Os segredos de Amarante

Acariciada pelas barbas longas do Velho Monge, está ali Amarante, discreta, vendo o tempo passar. Os beirais dos casarões antigos são testemunhas de dias de glórias, quando aportavam as embarcações abarrotadas de produtos europeus. A velha vila oitocentista é repositória de boas histórias, algumas já silenciadas, outras, ainda impressas nas faixadas dos solares com seus brasões. Quanta teimosia e quanta ostentação! É, se não, os resquícios da heraldicidade lusitana, presa nas fendas da memória.

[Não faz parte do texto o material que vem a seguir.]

Lemma preserves_outer_records {A} (m : M W A) : preserves on_records (outer m).
Proof. exact (preserves_outer_fst J m). Qed.
Lemma preserves_modify_records f : (forall s, J s -> J (f s)) -> preserves on_records (self (W:=W) (modify f)).
Proof. intros Hf. apply (preserves_self J), preserves_modify, Hf. Qed.
Lemma preserves_gets_records {A} (f : kubernetesConfigurer -> A) : preserves on_records (self (W:=W) (gets f)).
Proof. apply (preserves_self J), preserves_gets. Qed.

Lemma preserves_given {A B} (a : A) (k : A -> CM W B) : preserves on_records (k a) -> preserves on_records (deref (Some a) ≫= k).
Proof. done. Qed.

Local Ltac records_step :=
  first
    [ lazymatch goal with |- preserves _ (mbind _ (deref (Some _))) => apply preserves_given end | apply preserves_bind; [|intros ?] | apply preserves_ret | apply preserves_throw
    | apply preserves_panic | apply preserves_deref | apply preserves_outer_records
    | apply preserves_gets_records | apply preserves_set_label
    | apply preserves_self; by apply stays_stopped
    | apply preserves_modify_records; intros ? ?; first
        [by apply stays_made | by apply stays_gone | by eapply stays_initial | by apply stays_watched]
    | apply preserves_foreach; intros ? _ | apply preserves_map_each; intros ?
    | case_match ].

Lemma preserves_refilled l : preserves on_records (refilled (W:=W) l).
Proof. induction l; cbn [refilled]; repeat (first [assumption | records_step]). Qed.

Lemma preserves_watch_loop fuel retry ref : stays J ref -> preserves on_records (watch_loop (W:=W) fuel retry ref).
Proof.
  intros Hst. revert retry. induction fuel as [|fuel IH]; intros retry; cbn [watch_loop]; unfold watch_turn;
    repeat (first [apply IH | apply preserves_refilled | records_step]).
Qed.
(* ===== verification/Metric.v ===== *)
(** The metric informer (internal/informers/metric): when a model's metrics count as
    reached, the condition that collects them, and the registry of watchers. *)

From Stdlib Require Import Ascii.
From stdpp Require Import base numbers gmap strings list.
From S2P Require Import Prelude Crd Registry.
Local Open Scope Z_scope.

(** ** The libraries the informer asks

    [resource.Quantity] and label selectors. *)
Class QuantityOps := {
  Quantity_Equal : Quantity -> Quantity -> bool;
  Quantity_CmpInt64 : Quantity -> Z -> Z;
  MilliValue : Quantity -> Z;
  Selector_String : LabelSelector -> string;
  LabelSelectorAsSelector : option LabelSelector -> res string
}.

(** A quantity stands for an amount, counted here in its smallest unit, the nano. *)
Class QuantitySpec `{QuantityOps} := {
  nanos : Quantity -> Z;
  Equal_law a b : Quantity_Equal a b = (nanos a =? nanos b);
  CmpInt64_law a n : 0 <= Quantity_CmpInt64 a n <-> n * 10 ^ 9 <= nanos a
}.

(** A sample of a pod. *)
Record PodMetric := mkPodMetric {
  pod_Timestamp : Z;
  pod_Window : Z;
  pod_Value : Z
}.

(** The containers of a pod, each with its requests. *)
Definition PodRequests : Type := list (gmap string Quantity).

(** The API server and the metrics API. *)
Class MetricsAPI (W : Type) := {
  ParseGroupVersion : string -> res string;
  RESTMappings : string -> string -> M W (list string);
  Scales_Get : string -> string -> string -> M W (Z * string);
  labels_Parse : string -> res string;
  Pods_List : string -> string -> M W (list PodRequests);
  GetObjectMetric : string -> string -> CrossVersionObjectReference -> string -> M W Z;
  GetRawMetric : string -> string -> string -> string -> M W (list PodMetric);
  GetResourceMetric : string -> string -> string -> string -> M W (list PodMetric);
  GetExternalMetric : string -> string -> string -> M W (list Z);
  time_Now : M W Z
}.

Na Avenida Desembargador Amaral, solitária com seu cajado, caminha dona Bizinha, que por duas vezes foi prefeita e por outras quatro legislou no município. Os cabelos brancos sinalizam o tempo, desgastaram-se em sinal da experiência adquirida, desbotam tão quanto os azulejos de um casarão naquela rua. Azulejos opulentos, que na pressa do tempo e no desdenho das informações não se sabem se vieram de Portugal ou da Inglaterra, mas imprime-se sobre a taipa de pilão o bom gosto de quem um dia a mandou erguer.
Na mesma rua, fica o museu do Divino. A dona da casa, com a mesma simpatia de sempre, abre em saudação as salas, os quartos, o pátio e a cozinha. O cheiro do bolo de queijo aromatiza a residência de meias paredes, as mesmas que foram construídas para que nos dias de calor circulassem a aragem que vinha do pátio. Casa de ladrilho, os mesmos que um dia pisaram gente “grande”, os mesmo que ficaram como testemunhas e hoje servem como passagem para os devotos do Espírito Santo.

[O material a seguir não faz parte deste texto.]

Lemma speaks_ticks n pw : Forall (fun m => ms_Type m = "External" -> is_Some (metric_key m)) (pw_metrics pw) -> speaks pw (ticks n pw).
Proof.
  intros Hkeys. induction n as [|n IH]; cbn [ticks]; [apply speaks_nil|]. apply speaks_seq; [|exact IH].
  assert (forall l, (forall m, m ∈ l -> m ∈ pw_metrics pw) -> speaks pw (scrape_metrics pw l)) as Hl; [|by apply Hl].
  induction l as [|m l IHl]; intros Hin; cbn [scrape_metrics]; [apply speaks_nil|].
  apply speaks_seq; [|by apply IHl; intros m' Hm'; apply Hin; right]. assert (m ∈ pw_metrics pw) as Hmm by (apply Hin; left).
  apply speaks_scrape_metric; [exact Hmm|]. by apply (proj1 (Forall_forall _ _) Hkeys).
Qed.

End Alternation.

(** ** Witness: a queue that fills up and empties *)

Module PrometheusExamples.
Import MetricExamples.
#[export] Program Instance prometheus : PromAPI Z := {
  Float := Z;
  Float_gt a b := b <? a;
  Float_zero := 0;
  AsApproximateFloat64 q := number q;
  range_map m := map_to_list m;
  prom_Query q now w := (w, Ok (ValVector [if (now <? 102) || (105 <? now) then 10 else 50]));
  ValueType_MarshalJSON := Ok "scalar";
  Scalar_UnmarshalJSON s := Err (Errorf "scalar: unexpected value")
}.

Definition watcher := mkPromWatcher "default/my-model" [queue] 5 5.
Definition status (b : bool) := mkMetricStatus "default/my-model" b.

As ruas adjacentes, estreitas, são cúmplices do tempo. As pedras postas na urbanização antiga são praticamente as mesmas. Os casarões com suas janelas desenhadas pelo arquiteto anônimo dão as mesmas uma beleza inigualável, da sensação que a cidade tenta hipnotizar o transeunte. É tanta beleza, que não tem como não ser fisgado pela atmosfera poética do lugar. Não importa o nome das ruas, muito menos os sobrenomes, o importante é caminhar, parar e admirar a cidadezinha que um dia atestou o filho ilustre: “minha terra é um céu, se há um céu sob a terra”. Da costa e silva vive em cada beco, ladeira, esquina da Amarante velha. Quanta poesia, quanto simbolismo! As torres da matriz apontam para o céu o cristianismo, ao contrário de tantas outras igrejas espalhadas por essas terras de meu Deus, os campanários têm formatos arredondados, tão quanto os das mesquitas, será ali influência mourisca de quem um dia ali esteve?
A botica faz limite com a rua das flores, os frascos são os mesmos, o dono é da primeira turma de medicina da Faculdade da Bahia, na imortalidade quem sabe, esteja ele a rogar pela cidade natal, criando e manipulando fórmulas pela longevidade da mesma. Mais abaixo corre o Parnaíba, recebendo no seu leito o Canindé, que depois de rastejar por sertões adentro desemboca sem pressa e juntos “levam pelas quebradas, pelas várzeas e chapadas” a piauiensidade nossa de cada dia.
Amarante ao poucos reinventa a sua história e os pudores mantidos pela vaidade, vão lentamente sendo degustados pelas traças do esquecimento; assim, a negra Auta, mortalmente humilhada, vira em orações a santa popular do lugar. Visitar Amarante é embriagar-se de boas doses de saudosismos e de cachaça Lira, enquanto em outras cidades chove, nela só “pinga” e fica o dito pelo não dito.